- [AIM OF THE EXERCISE] Keep every line in which "Prop" occurs and drop the rest of the data.

- [INFORMATION SUPPLIED]
<<<<
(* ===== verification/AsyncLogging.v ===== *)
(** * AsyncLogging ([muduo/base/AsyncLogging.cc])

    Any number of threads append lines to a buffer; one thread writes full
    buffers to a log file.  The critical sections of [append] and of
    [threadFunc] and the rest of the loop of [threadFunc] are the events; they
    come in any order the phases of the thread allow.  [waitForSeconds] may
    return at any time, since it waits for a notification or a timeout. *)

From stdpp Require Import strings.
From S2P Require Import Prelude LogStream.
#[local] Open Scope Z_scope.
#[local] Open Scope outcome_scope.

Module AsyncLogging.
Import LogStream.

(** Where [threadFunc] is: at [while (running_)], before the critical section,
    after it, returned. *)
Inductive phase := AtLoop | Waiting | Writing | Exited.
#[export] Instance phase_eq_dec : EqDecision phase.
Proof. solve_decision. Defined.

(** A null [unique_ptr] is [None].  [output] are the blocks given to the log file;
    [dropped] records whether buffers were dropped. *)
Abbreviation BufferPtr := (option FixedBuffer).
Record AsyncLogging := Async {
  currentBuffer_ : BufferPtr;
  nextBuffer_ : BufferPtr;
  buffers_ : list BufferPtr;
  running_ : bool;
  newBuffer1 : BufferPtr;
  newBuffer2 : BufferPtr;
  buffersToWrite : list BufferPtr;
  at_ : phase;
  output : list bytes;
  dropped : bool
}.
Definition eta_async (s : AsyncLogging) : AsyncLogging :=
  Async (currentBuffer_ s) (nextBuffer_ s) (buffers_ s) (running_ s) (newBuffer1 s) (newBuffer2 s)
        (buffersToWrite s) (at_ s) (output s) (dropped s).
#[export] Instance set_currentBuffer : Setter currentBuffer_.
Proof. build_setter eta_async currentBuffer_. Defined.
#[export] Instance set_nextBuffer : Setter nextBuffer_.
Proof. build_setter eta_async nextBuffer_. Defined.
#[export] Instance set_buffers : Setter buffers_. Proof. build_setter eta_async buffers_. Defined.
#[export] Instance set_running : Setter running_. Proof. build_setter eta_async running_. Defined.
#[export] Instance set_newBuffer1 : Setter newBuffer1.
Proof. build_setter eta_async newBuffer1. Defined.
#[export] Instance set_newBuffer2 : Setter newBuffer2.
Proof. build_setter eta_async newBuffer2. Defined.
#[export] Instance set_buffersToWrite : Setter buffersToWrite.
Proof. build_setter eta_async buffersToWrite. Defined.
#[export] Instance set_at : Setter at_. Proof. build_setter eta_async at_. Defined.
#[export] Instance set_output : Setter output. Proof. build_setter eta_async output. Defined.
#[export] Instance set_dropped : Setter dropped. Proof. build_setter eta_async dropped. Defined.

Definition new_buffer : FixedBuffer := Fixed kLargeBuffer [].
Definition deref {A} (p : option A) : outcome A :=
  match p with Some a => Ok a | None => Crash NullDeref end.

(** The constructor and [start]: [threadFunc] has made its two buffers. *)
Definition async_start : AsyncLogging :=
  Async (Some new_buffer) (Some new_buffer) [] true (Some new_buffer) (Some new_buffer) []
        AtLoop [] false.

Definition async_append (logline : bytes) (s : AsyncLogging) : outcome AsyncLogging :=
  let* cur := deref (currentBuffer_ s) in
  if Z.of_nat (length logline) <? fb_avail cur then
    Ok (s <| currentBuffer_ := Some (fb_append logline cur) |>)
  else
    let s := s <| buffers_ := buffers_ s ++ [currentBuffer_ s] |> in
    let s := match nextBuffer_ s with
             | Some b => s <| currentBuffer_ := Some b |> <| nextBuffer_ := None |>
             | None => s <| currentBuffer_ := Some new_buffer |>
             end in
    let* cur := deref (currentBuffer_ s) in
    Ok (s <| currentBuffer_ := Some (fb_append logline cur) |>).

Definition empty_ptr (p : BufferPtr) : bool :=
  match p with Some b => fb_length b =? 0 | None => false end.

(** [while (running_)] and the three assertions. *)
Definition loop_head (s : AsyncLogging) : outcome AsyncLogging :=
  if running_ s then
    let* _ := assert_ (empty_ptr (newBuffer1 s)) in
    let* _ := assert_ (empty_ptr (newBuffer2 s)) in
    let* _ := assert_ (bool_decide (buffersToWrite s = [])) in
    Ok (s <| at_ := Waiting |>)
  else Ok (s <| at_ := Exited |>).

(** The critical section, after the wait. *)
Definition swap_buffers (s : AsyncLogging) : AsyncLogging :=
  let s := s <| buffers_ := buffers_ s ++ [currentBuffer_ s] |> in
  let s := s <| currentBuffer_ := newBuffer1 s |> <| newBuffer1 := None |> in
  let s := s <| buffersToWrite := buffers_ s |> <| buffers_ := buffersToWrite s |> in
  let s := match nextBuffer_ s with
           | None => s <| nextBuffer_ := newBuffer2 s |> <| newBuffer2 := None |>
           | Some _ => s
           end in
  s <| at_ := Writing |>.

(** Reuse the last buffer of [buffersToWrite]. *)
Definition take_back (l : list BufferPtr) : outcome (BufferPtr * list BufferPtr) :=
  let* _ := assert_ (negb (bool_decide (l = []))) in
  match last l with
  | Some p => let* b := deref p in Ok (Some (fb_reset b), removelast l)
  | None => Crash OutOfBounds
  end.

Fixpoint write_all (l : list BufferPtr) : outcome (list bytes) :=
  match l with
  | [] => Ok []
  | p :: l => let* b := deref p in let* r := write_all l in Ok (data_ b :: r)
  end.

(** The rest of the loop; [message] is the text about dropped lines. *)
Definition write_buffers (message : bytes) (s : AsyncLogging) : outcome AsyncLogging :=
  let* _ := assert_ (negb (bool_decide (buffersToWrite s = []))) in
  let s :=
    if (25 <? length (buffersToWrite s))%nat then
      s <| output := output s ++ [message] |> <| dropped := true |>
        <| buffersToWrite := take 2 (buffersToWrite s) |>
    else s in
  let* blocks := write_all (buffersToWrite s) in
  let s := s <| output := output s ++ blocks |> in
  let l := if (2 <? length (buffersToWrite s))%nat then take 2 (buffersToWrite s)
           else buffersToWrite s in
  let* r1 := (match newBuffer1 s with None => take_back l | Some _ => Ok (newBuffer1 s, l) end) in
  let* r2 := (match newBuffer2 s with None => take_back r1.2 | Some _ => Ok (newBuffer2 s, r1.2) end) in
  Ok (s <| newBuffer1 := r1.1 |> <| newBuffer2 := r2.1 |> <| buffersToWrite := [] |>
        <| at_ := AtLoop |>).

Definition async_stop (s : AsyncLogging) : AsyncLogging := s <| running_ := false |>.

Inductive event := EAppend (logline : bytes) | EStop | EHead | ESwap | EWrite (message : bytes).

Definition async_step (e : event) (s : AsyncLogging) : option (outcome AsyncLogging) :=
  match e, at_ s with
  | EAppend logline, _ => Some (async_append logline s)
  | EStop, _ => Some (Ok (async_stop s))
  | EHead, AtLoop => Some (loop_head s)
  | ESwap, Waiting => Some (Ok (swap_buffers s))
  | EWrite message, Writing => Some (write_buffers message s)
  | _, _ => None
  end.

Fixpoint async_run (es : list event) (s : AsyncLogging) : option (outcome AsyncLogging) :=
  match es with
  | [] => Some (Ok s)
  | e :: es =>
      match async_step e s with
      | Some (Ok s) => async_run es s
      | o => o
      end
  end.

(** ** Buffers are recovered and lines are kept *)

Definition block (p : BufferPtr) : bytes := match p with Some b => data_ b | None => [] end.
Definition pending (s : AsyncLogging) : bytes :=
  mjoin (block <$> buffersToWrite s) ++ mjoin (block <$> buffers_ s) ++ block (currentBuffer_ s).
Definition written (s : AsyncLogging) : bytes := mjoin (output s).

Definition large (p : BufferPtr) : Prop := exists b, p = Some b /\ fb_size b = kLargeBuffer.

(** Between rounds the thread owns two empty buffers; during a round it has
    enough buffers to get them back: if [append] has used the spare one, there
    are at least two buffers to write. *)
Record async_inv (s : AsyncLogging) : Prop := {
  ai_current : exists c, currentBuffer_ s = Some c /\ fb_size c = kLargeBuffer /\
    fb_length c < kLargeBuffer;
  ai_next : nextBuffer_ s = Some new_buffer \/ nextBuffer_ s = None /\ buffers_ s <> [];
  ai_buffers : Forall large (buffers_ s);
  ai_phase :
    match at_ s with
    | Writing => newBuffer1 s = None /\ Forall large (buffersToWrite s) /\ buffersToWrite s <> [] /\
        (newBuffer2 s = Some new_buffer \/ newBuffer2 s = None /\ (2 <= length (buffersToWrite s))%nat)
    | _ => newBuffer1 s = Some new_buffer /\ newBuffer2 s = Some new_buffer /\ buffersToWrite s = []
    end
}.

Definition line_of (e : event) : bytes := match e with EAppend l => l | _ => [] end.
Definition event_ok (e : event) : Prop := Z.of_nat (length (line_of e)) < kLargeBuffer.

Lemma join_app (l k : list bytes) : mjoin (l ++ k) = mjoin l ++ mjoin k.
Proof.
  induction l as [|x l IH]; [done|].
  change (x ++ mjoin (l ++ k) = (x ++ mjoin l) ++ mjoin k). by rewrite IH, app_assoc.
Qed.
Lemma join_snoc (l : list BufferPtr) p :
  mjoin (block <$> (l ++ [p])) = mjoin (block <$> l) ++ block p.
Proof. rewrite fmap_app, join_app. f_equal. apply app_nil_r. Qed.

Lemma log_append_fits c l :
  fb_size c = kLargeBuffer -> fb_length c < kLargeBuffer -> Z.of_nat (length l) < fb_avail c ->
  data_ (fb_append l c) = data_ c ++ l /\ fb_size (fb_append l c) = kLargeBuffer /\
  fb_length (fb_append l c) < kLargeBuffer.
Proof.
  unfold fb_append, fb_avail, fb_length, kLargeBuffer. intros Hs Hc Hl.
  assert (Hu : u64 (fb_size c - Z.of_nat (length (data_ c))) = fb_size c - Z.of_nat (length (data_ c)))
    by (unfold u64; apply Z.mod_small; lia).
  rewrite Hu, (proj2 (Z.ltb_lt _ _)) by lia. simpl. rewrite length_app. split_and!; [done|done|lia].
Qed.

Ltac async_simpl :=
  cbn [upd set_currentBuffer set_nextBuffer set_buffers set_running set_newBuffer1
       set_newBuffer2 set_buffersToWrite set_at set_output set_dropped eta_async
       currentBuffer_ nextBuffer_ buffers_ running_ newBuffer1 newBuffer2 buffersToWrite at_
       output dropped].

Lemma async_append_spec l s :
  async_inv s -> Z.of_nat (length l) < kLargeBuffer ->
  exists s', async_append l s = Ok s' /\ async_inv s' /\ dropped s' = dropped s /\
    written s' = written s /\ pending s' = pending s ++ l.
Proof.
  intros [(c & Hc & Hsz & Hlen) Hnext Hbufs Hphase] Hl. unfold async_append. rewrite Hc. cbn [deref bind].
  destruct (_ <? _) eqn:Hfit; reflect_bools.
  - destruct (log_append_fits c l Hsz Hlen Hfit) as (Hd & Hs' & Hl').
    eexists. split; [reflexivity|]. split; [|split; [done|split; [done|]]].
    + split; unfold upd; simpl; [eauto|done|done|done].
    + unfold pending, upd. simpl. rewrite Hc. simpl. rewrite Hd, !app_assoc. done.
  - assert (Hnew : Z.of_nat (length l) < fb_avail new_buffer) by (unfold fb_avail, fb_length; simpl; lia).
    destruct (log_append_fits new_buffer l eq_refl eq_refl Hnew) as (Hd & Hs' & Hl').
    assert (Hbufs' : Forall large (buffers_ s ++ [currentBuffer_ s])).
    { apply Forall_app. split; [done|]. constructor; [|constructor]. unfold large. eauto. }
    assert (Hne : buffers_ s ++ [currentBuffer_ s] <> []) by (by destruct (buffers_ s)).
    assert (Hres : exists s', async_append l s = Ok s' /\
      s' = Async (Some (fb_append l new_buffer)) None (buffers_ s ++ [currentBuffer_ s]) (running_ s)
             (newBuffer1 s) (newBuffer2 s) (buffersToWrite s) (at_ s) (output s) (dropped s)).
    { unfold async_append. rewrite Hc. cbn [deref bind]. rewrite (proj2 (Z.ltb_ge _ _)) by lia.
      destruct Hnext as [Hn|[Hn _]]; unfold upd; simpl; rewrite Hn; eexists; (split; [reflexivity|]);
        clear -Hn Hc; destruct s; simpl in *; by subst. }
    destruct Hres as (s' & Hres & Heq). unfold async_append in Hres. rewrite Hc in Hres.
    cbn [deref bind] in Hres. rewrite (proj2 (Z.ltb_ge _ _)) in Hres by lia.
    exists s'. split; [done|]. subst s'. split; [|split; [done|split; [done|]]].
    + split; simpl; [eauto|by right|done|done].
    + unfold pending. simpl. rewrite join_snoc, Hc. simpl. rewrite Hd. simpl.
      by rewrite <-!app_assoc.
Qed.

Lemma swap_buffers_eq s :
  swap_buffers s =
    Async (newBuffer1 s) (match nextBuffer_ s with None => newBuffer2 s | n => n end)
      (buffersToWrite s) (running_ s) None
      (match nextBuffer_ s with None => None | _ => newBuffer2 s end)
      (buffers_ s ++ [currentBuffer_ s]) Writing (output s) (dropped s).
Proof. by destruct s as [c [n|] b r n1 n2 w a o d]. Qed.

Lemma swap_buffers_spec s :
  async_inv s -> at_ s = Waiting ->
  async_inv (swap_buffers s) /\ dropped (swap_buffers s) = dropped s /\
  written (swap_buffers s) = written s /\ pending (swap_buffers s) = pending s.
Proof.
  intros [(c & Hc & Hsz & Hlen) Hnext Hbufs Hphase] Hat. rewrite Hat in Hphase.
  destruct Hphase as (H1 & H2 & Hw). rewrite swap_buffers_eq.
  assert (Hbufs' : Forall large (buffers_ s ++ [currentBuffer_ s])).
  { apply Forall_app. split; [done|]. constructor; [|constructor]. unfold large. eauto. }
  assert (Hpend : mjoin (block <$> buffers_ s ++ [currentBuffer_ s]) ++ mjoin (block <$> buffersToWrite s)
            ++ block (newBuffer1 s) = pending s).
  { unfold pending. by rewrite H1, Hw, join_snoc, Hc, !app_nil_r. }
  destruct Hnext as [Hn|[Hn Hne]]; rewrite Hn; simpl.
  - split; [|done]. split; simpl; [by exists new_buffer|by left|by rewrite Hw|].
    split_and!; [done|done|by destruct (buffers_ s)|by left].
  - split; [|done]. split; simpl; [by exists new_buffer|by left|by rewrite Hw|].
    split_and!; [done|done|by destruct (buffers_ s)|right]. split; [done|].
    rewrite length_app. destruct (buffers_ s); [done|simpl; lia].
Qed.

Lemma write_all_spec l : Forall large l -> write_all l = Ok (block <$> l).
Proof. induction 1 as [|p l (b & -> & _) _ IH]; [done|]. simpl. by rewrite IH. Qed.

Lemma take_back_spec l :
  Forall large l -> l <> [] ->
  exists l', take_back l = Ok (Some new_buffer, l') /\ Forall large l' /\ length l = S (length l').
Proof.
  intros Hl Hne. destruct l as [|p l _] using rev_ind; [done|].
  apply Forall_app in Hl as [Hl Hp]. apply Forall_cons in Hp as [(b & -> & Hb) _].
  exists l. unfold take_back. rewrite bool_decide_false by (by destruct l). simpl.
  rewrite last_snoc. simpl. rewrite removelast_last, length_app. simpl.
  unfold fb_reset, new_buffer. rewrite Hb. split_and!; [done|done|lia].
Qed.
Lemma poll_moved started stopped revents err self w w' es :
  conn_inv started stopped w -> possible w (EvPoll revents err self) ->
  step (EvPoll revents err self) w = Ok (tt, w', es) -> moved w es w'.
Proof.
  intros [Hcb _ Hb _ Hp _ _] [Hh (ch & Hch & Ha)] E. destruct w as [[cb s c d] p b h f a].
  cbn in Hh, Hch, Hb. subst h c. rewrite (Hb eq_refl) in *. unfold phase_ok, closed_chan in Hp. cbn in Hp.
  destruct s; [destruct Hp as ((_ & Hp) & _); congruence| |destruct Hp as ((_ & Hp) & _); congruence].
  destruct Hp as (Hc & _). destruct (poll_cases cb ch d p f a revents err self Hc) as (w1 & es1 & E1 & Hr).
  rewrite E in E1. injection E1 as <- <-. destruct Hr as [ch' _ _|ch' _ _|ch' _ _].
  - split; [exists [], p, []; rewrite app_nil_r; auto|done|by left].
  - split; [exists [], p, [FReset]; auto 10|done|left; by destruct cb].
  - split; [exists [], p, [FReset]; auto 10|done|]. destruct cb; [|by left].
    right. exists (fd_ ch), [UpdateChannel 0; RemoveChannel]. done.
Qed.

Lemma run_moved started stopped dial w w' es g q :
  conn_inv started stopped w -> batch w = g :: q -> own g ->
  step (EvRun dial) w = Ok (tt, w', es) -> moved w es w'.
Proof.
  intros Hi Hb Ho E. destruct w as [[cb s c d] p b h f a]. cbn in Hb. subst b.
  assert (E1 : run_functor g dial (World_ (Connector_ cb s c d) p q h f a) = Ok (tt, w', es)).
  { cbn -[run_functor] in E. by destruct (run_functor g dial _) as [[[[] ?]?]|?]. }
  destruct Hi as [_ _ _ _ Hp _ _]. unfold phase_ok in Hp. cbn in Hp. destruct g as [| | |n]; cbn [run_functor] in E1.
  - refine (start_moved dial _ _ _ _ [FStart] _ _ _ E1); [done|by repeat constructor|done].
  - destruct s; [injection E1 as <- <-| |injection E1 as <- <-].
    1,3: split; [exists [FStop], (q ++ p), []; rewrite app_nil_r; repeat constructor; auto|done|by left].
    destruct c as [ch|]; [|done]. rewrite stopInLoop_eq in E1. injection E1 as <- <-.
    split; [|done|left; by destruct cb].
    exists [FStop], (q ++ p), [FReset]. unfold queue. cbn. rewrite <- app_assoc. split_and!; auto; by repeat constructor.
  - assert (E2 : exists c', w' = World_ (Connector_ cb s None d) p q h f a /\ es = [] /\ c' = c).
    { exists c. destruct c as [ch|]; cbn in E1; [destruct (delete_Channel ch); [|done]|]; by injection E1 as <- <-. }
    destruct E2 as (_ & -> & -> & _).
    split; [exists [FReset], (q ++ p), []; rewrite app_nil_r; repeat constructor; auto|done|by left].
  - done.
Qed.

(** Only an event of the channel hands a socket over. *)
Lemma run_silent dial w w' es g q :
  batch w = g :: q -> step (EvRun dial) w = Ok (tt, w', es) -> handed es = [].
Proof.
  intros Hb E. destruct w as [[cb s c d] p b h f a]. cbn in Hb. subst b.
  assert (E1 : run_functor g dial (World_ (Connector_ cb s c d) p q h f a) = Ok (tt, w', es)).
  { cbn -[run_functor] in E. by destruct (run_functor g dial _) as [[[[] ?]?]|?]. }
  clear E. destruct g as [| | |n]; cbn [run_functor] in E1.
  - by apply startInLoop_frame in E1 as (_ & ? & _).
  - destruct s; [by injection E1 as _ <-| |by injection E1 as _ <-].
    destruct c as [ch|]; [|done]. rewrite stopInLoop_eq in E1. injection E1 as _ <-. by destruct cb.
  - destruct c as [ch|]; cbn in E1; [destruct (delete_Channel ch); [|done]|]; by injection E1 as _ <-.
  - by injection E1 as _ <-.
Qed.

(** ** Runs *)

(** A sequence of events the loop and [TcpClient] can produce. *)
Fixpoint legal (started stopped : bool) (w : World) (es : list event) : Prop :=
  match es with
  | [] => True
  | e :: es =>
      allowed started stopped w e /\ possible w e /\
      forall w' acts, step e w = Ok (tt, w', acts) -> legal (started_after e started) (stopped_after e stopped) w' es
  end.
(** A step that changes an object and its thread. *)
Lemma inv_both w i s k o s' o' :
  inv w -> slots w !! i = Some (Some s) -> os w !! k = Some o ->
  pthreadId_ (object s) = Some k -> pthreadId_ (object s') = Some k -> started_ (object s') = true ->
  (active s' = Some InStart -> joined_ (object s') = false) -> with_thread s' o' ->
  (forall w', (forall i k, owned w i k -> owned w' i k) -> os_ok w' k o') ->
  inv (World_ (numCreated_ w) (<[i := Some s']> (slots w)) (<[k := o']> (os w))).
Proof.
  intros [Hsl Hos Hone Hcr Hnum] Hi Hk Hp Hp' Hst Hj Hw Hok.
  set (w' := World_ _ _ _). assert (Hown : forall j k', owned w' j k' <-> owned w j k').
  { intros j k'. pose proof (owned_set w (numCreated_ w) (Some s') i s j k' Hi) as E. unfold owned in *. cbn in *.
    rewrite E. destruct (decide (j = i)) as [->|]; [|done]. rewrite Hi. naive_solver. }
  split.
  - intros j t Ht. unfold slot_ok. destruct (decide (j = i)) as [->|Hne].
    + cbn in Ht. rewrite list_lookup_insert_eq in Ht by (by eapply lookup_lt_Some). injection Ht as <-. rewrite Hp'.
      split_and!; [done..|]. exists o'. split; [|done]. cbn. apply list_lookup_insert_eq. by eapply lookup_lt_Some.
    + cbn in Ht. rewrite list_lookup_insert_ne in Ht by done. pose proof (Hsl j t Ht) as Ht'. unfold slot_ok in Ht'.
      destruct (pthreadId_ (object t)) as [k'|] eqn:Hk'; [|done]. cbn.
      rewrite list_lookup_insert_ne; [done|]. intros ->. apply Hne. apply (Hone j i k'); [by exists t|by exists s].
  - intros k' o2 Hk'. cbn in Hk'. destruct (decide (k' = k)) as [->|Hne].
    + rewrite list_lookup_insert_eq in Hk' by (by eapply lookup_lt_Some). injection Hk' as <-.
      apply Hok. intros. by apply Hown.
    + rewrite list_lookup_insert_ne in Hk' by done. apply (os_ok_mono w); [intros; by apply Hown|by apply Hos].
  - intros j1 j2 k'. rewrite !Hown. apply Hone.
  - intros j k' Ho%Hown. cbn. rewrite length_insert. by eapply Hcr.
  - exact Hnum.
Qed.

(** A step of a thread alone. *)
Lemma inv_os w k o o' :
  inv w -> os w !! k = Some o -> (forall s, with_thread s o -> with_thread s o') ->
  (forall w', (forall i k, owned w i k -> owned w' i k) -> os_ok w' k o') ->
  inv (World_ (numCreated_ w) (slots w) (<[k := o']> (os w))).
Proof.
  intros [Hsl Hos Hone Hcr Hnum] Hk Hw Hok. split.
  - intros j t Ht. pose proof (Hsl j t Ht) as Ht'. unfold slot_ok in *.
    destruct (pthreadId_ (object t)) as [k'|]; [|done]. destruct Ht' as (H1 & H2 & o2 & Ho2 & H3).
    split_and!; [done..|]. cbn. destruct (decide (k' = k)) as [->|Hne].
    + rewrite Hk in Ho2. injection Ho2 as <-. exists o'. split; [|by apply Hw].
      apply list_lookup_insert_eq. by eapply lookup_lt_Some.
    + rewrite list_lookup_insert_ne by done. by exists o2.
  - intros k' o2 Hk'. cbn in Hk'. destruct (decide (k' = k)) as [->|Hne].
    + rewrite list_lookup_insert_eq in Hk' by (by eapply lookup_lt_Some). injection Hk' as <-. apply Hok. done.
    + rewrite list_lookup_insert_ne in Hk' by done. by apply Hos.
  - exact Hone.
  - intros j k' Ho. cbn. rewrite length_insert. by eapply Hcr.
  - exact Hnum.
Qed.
>>>>
- [RESPONSE TO THIS TASK]
Definition large (p : BufferPtr) : Prop := exists b, p = Some b /\ fb_size b = kLargeBuffer.
Record async_inv (s : AsyncLogging) : Prop := {
Definition event_ok (e : event) : Prop := Z.of_nat (length (line_of e)) < kLargeBuffer.
Fixpoint legal (started stopped : bool) (w : World) (es : list event) : Prop :=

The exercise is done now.